Postgraduate Funding for University Students through Grants from Charity | GradFunding


Alex Tapping, MSc Applied Neuropsychology, University of Bristol
Funding for Maintenance to build on a Postgraduate Loan
alex whiteborder

My name is Alex and I am a 23 year old student studying Applied Neuropsychology at the University of Bristol. I previously studied psychology at Bath and in my final year was introduced to the concept of neuropsychology as a career path. This is concerned with the diagnosis and treatment of neurological disorders, working in areas such as stroke, epilepsy, dementia, and traumatic brain injury. I soon realised that, given how competitive this field is, that a masters degree would hand me a considerable advantage.

As I became more certain that this was the route I wanted to take, I then had to try and look at the finical realities of it to see if I could afford it. Having worked full time all summer  I had some savings.
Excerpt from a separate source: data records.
(** The smoother on the constant basis, fitted on a grid of three points
    and applied to other values on the same grid. *)
Lemma fit_then_transform_witness :
  let X := Grid (mkFDataGrid [[0; 1 # 2; 1]] [[3; 1; 3]] 1) in
  let X' := Grid (mkFDataGrid [[0; 1 # 2; 1]] [[4; 2; 0]] 1) in
  let fitted :=
    (Basis.fit Examples.constant_fit (__init__ None None (Some true)) X).1 in
  input_points_ fitted = Some [[0; 1 # 2; 1]] /\
  output_points_ fitted = Some [[0; 1 # 2; 1]] /\
  Basis.transform Examples.constant_basis_values
    Examples.constant_penalty_matrix Examples.constant_solve
    Examples.constant_transform fitted X
  = Basis.smooth Examples.constant_basis_values
      Examples.constant_penalty_matrix Examples.constant_solve
      Examples.constant_transform fitted X /\
  Basis.transform Examples.constant_basis_values
    Examples.constant_penalty_matrix Examples.constant_solve
    Examples.constant_transform fitted X'
  = Basis.smooth Examples.constant_basis_values
      Examples.constant_penalty_matrix Examples.constant_solve
      Examples.constant_transform fitted X' /\
  (true = true ->
   (Basis.fit Examples.constant_fit (__init__ None None (Some true)) X).2
   = Ok tt /\ hat_matrix_ fitted = None).
Proof.
  intros X X'.
  apply (fit_then_transform Examples.constant_basis_values
           Examples.constant_penalty_matrix Examples.constant_solve
           Examples.constant_fit Examples.constant_transform
           (__init__ None None (Some true)) X X' [[0; 1 # 2; 1]]).
  - reflexivity.
  - reflexivity.
Defined.

End BasisFacts.

(** ** Calls before [fit] *)

Module EstimatorFacts.

(** C7, as amended.  [RKHSVariableSelection.transform] raises the
    not-fitted error exactly on the instances none of whose fitted
    attributes is set; [OutliergramOutlierDetector] defines no [predict],
    so that the call fails with an [AttributeError], before [fit] as after
    it and whatever the method would do; and [BasisSmoother.transform] on
    an instance without [input_points_] fails with the [AttributeError] of
    that attribute. *)
Theorem calls_before_fit :
  (forall self X,
     RKVS.transform self X = Err NotFittedError
     <-> RKVS._features_shape_ self = None /\ RKVS._features_ self = None
         /\ RKVS._scores_ self = None)
  /\ (forall n_components X,
        RKVS.transform (RKVS.__init__ n_components) X = Err NotFittedError)
  /\ (forall (A : Type) (body : res A),
        Outliergram.invoke "predict" body = Err (AttributeError "predict"))
  /\ (forall basis_values compute_penalty_matrix
             solve_regularized_weighted_lstsq linear_smoother_transform
             self X,
        Basis.input_points_ self = None ->
        Basis.transform basis_values compute_penalty_matrix
          solve_regularized_weighted_lstsq linear_smoother_transform self X
        = Err (AttributeError "input_points_")).
Proof.
  split; [|split; [|split]].
  - intros self X. unfold RKVS.transform, RKVS.check_is_fitted. split.
    + intros H.
      destruct (RKVS._features_shape_ self) as [shape|],
        (RKVS._features_ self) as [features|],
        (RKVS._scores_ self) as [scores|]; simpl in H; try done; exfalso.
      all: destruct (RKVS.check_array _) as [M|e] eqn:Hchk; simpl in H.
      all: try (revert Hchk; unfold RKVS.check_array;
                destruct (_ && _); congruence).
      all: destruct (negb _); try done.
      all: apply NumPyFacts.mapM_err in H as (row & _ & H).
      all: by apply NumPyFacts.take_indices_err in H.
    + intros (-> & -> & ->). done.
  - reflexivity.
  - reflexivity.
  - intros ? ? ? ? self X Hnone.
    unfold Basis.transform, Basis.check_input_points. by rewrite Hnone.
Qed.

(** C7, as stated, fails: [predict] on a detector that was never fitted
    does not raise the not-fitted error, and neither does
    [BasisSmoother.transform]. *)
Lemma predict_before_fit_not_a_not_fitted_error :
  kind_of (AttributeError "predict") <> NotFitted
  /\ Outliergram.invoke "predict"
       (Outliergram.fit_predict OutliergramSpec.ModifiedBandDepth
          OutliergramSpec.modified_epigraph_index
          (Outliergram.__init__ None)
          OutliergramSpec.docstring_batch).2
     <> Err NotFittedError
  /\ Basis.transform Examples.constant_basis_values
       Examples.constant_penalty_matrix Examples.constant_solve
       Examples.constant_transform
       (Basis.__init__ None None None)
       (Basis.Grid OutliergramSpec.docstring_batch)
     <> Err NotFittedError.
Proof. repeat split; discriminate. Qed.

End EstimatorFacts.

(** ** The depth classifiers *)

Module DepthClassifierFacts.
Import NumPy NumPyFacts DepthClassifiers.

(** The entry of a list comprehension with two loops, the inner one over
    a list of [M] entries. *)
Lemma lookup_bind_pairs {A B} (outer : list A) (inner : list B)
    (c m : nat) (a : A) (b : B) :
  outer !! c = Some a -> inner !! m = Some b ->
  (x ← outer; y ← inner; [(x, y)]) !! (c * length inner + m)%nat
  = Some (a, b).
Proof.
  revert c. induction outer as [|x outer IH]; intros c; [done|].
  intros Hc Hm.
  assert (length (y ← inner; [(x, y)]) = length inner) as Hlen.
  { clear. induction inner as [|y inner IH]; [done|]. 
    change (length ((x, y) :: (y ← inner; [(x, y)])) = length (y :: inner)).
    simpl. by rewrite IH. }
  change (x ← x :: outer; y ← inner; [(x, y)])
    with ((y ← inner; [(x, y)]) ++ (x ← outer; y ← inner; [(x, y)])).
  destruct c as [|c]; simpl in Hc.
  - injection Hc as ->. rewrite lookup_app_l.
    2: { rewrite Hlen. by eapply lookup_lt_Some. }
    simpl. clear -Hm. revert m Hm.
    induction inner as [|y inner IH]; intros m Hm; [done|].
    change ((y ← y :: inner; [(a, y)])) with ((a, y) :: (y ← inner; [(a, y)])).
    destruct m as [|m]; simpl in *; [by injection Hm as ->|by apply IH].
  - rewrite lookup_app_r by (rewrite Hlen; lia).
    rewrite Hlen. replace (S c * length inner + m - length inner)%nat
      with (c * length inner + m)%nat by lia.
    by apply IH.
Qed.

Lemma length_bind_pairs {A B} (outer : list A) (inner : list B) :
  length (x ← outer; y ← inner; [(x, y)])
  = (length outer * length inner)%nat.
Proof.
  induction outer as [|x outer IH]; [done|].
  change (x ← x :: outer; y ← inner; [(x, y)])
    with ((y ← inner; [(x, y)]) ++ (x ← outer; y ← inner; [(x, y)])).
  rewrite length_app, IH. simpl. f_equal.
  clear. induction inner as [|y inner IH]; [done|].
  change (length ((x, y) :: (y ← inner; [(x, y)])) = length (y :: inner)).
  simpl. by rewrite IH.
Qed.

Section Classifier.
Context `{Package}.
Import MaximumDepthClassifier.

(** A fit that returns has stored the classes and, for each class, a clone
    of the depth method fitted on the samples of the class. *)
Lemma classifier_fit_ok_inv (self0 self : MaximumDepthClassifier)
    (X0 : FDataGrid) (y : list Z) :
  fit self0 X0 y = (self, Ok tt) ->
  exists classes y_ind distributions,
    _classifier_get_classes y = Ok (classes, y_ind) /\
    self = mkClassifier (depth_method self0) (Some classes)
                        (Some distributions) /\
    length distributions = length classes /\
    forall c, (c < length classes)%nat ->
      exists cloned X_class fitted,
        clone (depth_method self0) = Ok cloned /\
        getitem_mask X0 (np_eq y_ind c) = Ok X_class /\
        depth_fit cloned X_class = Ok fitted /\
        distributions !! c = Some fitted.
Proof.
  unfold fit.
  destruct (_classifier_get_classes y) as [[classes y_ind]|]; [|done].
  simpl.
  destruct (mapM _ (seq 0 (length classes))) as [ds|] eqn:Hds; [|done].
  intros [= <-]. exists classes, y_ind, ds. split; [done|]. split; [done|].
  pose proof (mapM_length _ _ _ Hds) as Hlen. rewrite length_seq in Hlen.
  split; [done|]. intros c Hc.
  destruct (mapM_lookup _ _ _ c c Hds) as (fitted & Hf & Hlk).
  { by apply lookup_seq_lt. }
  destruct (clone (depth_method self0)) as [cloned|]; simpl in Hf; [|done].
  destruct (getitem_mask X0 (np_eq y_ind c)) as [X_class|]; simpl in Hf;
    [|done].
  by exists cloned, X_class, fitted.
Qed.

(** After a fit that returned, [predict] gives every sample the label of
    the class in which it is deepest: with the depths of the samples in
    each class (clones of the depth method fitted on the training samples
    of the class), the label is that of the class at [np.argmax] of the
    depths of the sample, the first class of maximal depth when no depth
    is [nan].  Without classes, [predict] raises the [ValueError] of
    [np.argmax] on an empty sequence. *)
Theorem predict_deepest_class (self0 self : MaximumDepthClassifier)
    (X0 X : FDataGrid) (y : list Z) (classes : list Z) (y_ind : list nat)
    (distributions : list Depth) (depths : list (list float)) :
  fit self0 X0 y = (self, Ok tt) ->
  _classifier_get_classes y = Ok (classes, y_ind) ->
  distributions_ self = Some distributions ->
  mapM (fun distribution => depth_predict distribution X) distributions
  = Ok depths ->
  Forall (fun d => length d = n_samples X) depths ->
  classes_ self = Some classes /\
  length depths = length classes /\
  (forall c, (c < length classes)%nat ->
     exists cloned X_class fitted d,
       clone (depth_method self0) = Ok cloned /\
       getitem_mask X0 (np_eq y_ind c) = Ok X_class /\
       depth_fit cloned X_class = Ok fitted /\
       depth_predict fitted X = Ok d /\
       depths !! c = Some d) /\
  (classes = [] -> predict self X = Err (ValueError ArgmaxEmpty)) /\
  (classes <> [] ->
   exists labels,
     predict self X = Ok labels /\
     length labels = n_samples X /\
     forall s, (s < n_samples X)%nat ->
       exists c label,
         np_argmax (map (fun d => nth s d NaN) depths) = Ok c /\
         classes !! c = Some label /\
         labels !! s = Some label /\
         (Forall (fun d => isnan (nth s d NaN) = false) depths ->
          RKVSSpec.first_argmax (map (fun d => nth s d NaN) depths) c)).
Proof.
  intros Hfit Hcls Hdist Hdepths Hshape.
  apply classifier_fit_ok_inv in Hfit
    as (classes' & y_ind' & ds & Hcls' & -> & Hlen & Hfitted).
  rewrite Hcls in Hcls'. injection Hcls' as <- <-.
  simpl in Hdist. injection Hdist as <-.
  pose proof (mapM_length _ _ _ Hdepths) as Hld. rewrite Hlen in Hld.
  split; [done|]. split; [done|]. split; [|split].
  - intros c Hc.
    destruct (Hfitted c Hc) as (cloned & X_class & fitted & Hcl & Hx & Hf & Hlk).
    destruct (mapM_lookup _ _ _ c fitted Hdepths Hlk) as (d & Hd & Hdl).
    by exists cloned, X_class, fitted, d.
  - intros ->. unfold predict. simpl. rewrite Hdepths. simpl.
    destruct depths; [done|]. simpl in Hld. lia.
  - intros Hne. unfold predict. simpl. rewrite Hdepths. simpl.
    destruct depths as [|row depths'].
    { destruct classes; [done|]. simpl in Hld. lia. }
    unfold np_argmax_axis0. cbv beta iota.
    assert (length row = n_samples X) as Hrow
      by (by apply Forall_cons in Hshape as [? _]).
    assert (row :: depths' <> []) as Ed by done.
    revert Hdepths Hshape Hld Ed. generalize (row :: depths').
    intros depths Hdepths Hshape Hld Ed.
    rewrite Hrow.
    destruct (mapM_ok (fun s => np_argmax (map (fun r => nth s r NaN) depths))
                (seq 0 (n_samples X))) as (deepest & Hdeep & Hldeep).
    { intros s _.
      destruct (np_argmax_ok (map (fun r => nth s r NaN) depths))
        as (c & Hc & _); [|eauto].
      by destruct depths. }
    rewrite Hdeep. simpl. rewrite length_seq in Hldeep.
    assert (Forall (fun c => c < length classes)%nat deepest) as Hin.
    { apply Forall_forall. intros c Hc.
      destruct (mapM_ok_elem _ _ _ Hdeep c Hc) as (s & _ & Hs).
      destruct (np_argmax_ok (map (fun r => nth s r NaN) depths))
        as (c' & Hc' & Hlt); [by destruct depths|].
      rewrite Hs in Hc'. injection Hc' as <-.
      by rewrite length_map, Hld in Hlt. }
    rewrite (take_indices_nth _ _ _ 0%Z Hin).
    eexists. split; [done|]. split; [by rewrite length_map|].
    intros s Hs.
    destruct (mapM_lookup _ _ _ s s Hdeep) as (c & Hc & Hlk);
      [by apply lookup_seq_lt|].
    rewrite Forall_forall in Hin.
    assert (c < length classes)%nat as Hclt
      by (apply Hin; by eapply list_elem_of_lookup_2).
    destruct (lookup_lt_is_Some_2 classes c Hclt) as [label Hlabel].
    exists c, label. split; [done|]. split; [done|]. split.
    + rewrite list_lookup_fmap, Hlk. simpl.
      by rewrite (nth_lookup_Some _ _ _ _ Hlabel).
    + intros Hnan. apply np_argmax_first; [|done].
      apply Forall_fmap. eapply Forall_impl; [exact Hnan|]. done.
Qed.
But the course fees were £10100, rent would be another £6000. Even with the new £10,000 postgraduate loan which I took out in full, I was still be around £3000 short of what I needed. This therefore gave me a tricky decision to make; whether to gamble and accept my place on the course, or spend a year working to save more money. After much deliberation with my parents I decided to accept my place on the course.

I knew part-time work alongside my course would be a necessity to give me a chance of affording the year, and so I started working around 3-4 evenings a week in a cocktail bar, which was tough trying to juggle with the workload of my course. I realised around November that this wasn't sustainable if I wanted to achieve the best grades I possibly could. I had heard of alternative pathos of postgraduate funding however did not really know much about it. I was then recommend the Alternative Guide to Postgraduate Funding which had a  database of 1,000 of organisation willing to give funding to students. I searched using different criteria, such as psychological subjects and ones specific to postgraduates. After this I probably sent around 50 emails to organisations requesting application forms. Many didn’t reply, however some sent back their application processes, to which I probably applied to around 20. Whilst some did not get back to me or replied saying I did not match the eligibility criteria, one organisation called the Leathersellers invited me for an interview with their board of trustees in London. This consisted of a 15 minute interview where they asked me about my course, how it will benefit my career, and my financial difficulties. After a month a was thrilled to receive an email saying that they had decided to award me £1500 as a contribution towards my living costs- a massive relief as it meant I could afford my next rent instalment.

This did however still leave me around £1000 short for my last rent instalment, and with exams in January, and the course demands increasing, I was finding less time available for part time work to raise this. I therefore decided to apply for my universities financial hardship fund which I also found out about through the Alternative Guide. This required me to fill out a large booklet of forms, and provide proof that I was in financial difficulty. I received £130, which whilst I was grateful for it, still left me somewhat short for my final rent instalment. At this point I was beginning to get a little nervous, as my final rent instalment was looming. However, I then received a positive email from a lady at the Humanitarian Trust (which I also found through the Alternative Guide) inviting me to fill out an application for and provide two references. Without even an interview, they awarded me £1000 from their educational trust fund. With this I was able to pay my last rent instalment which was a massive weight off my shoulders. I was then able to focus completely on my course and am proud to say I am currently on track for a distinction grade. This is something I truly believe would not have been possible without securing the extra charity funding unlocked by the Alternative Guide. It allowed me to spend more time on my course work, instead of part-time work, and lifted the increasing stress that was building up on me when I was worrying about how to pay my rent.

Moreover, I have since been able to take a job at a brain injury rehabilitation unit, working a smaller number of hours a week then my previous job required. This has given me valuable and much needed experience, and a great boost to my CV as it is relevant to my course. Moreover, without having to worry about finances over the summer, I can now fully focus on my dissertation research at the Bristol Children’s Hospital which is due in for submission in September. Without the help of the Alternative Guide and the generosity of the two charities that gave me awards, I am not sure if I would have been able to remain in Bristol to complete my course.

We think Alex's story is an excellent example of the opportunities - and also the challenges - created by the recent postgraduate loans system. The loan isn't anywhere near to fund whole Masters courses, and this story showcases the important role that charities can play in helping to bridge the deficit between what the loan gives you, and what you actually need.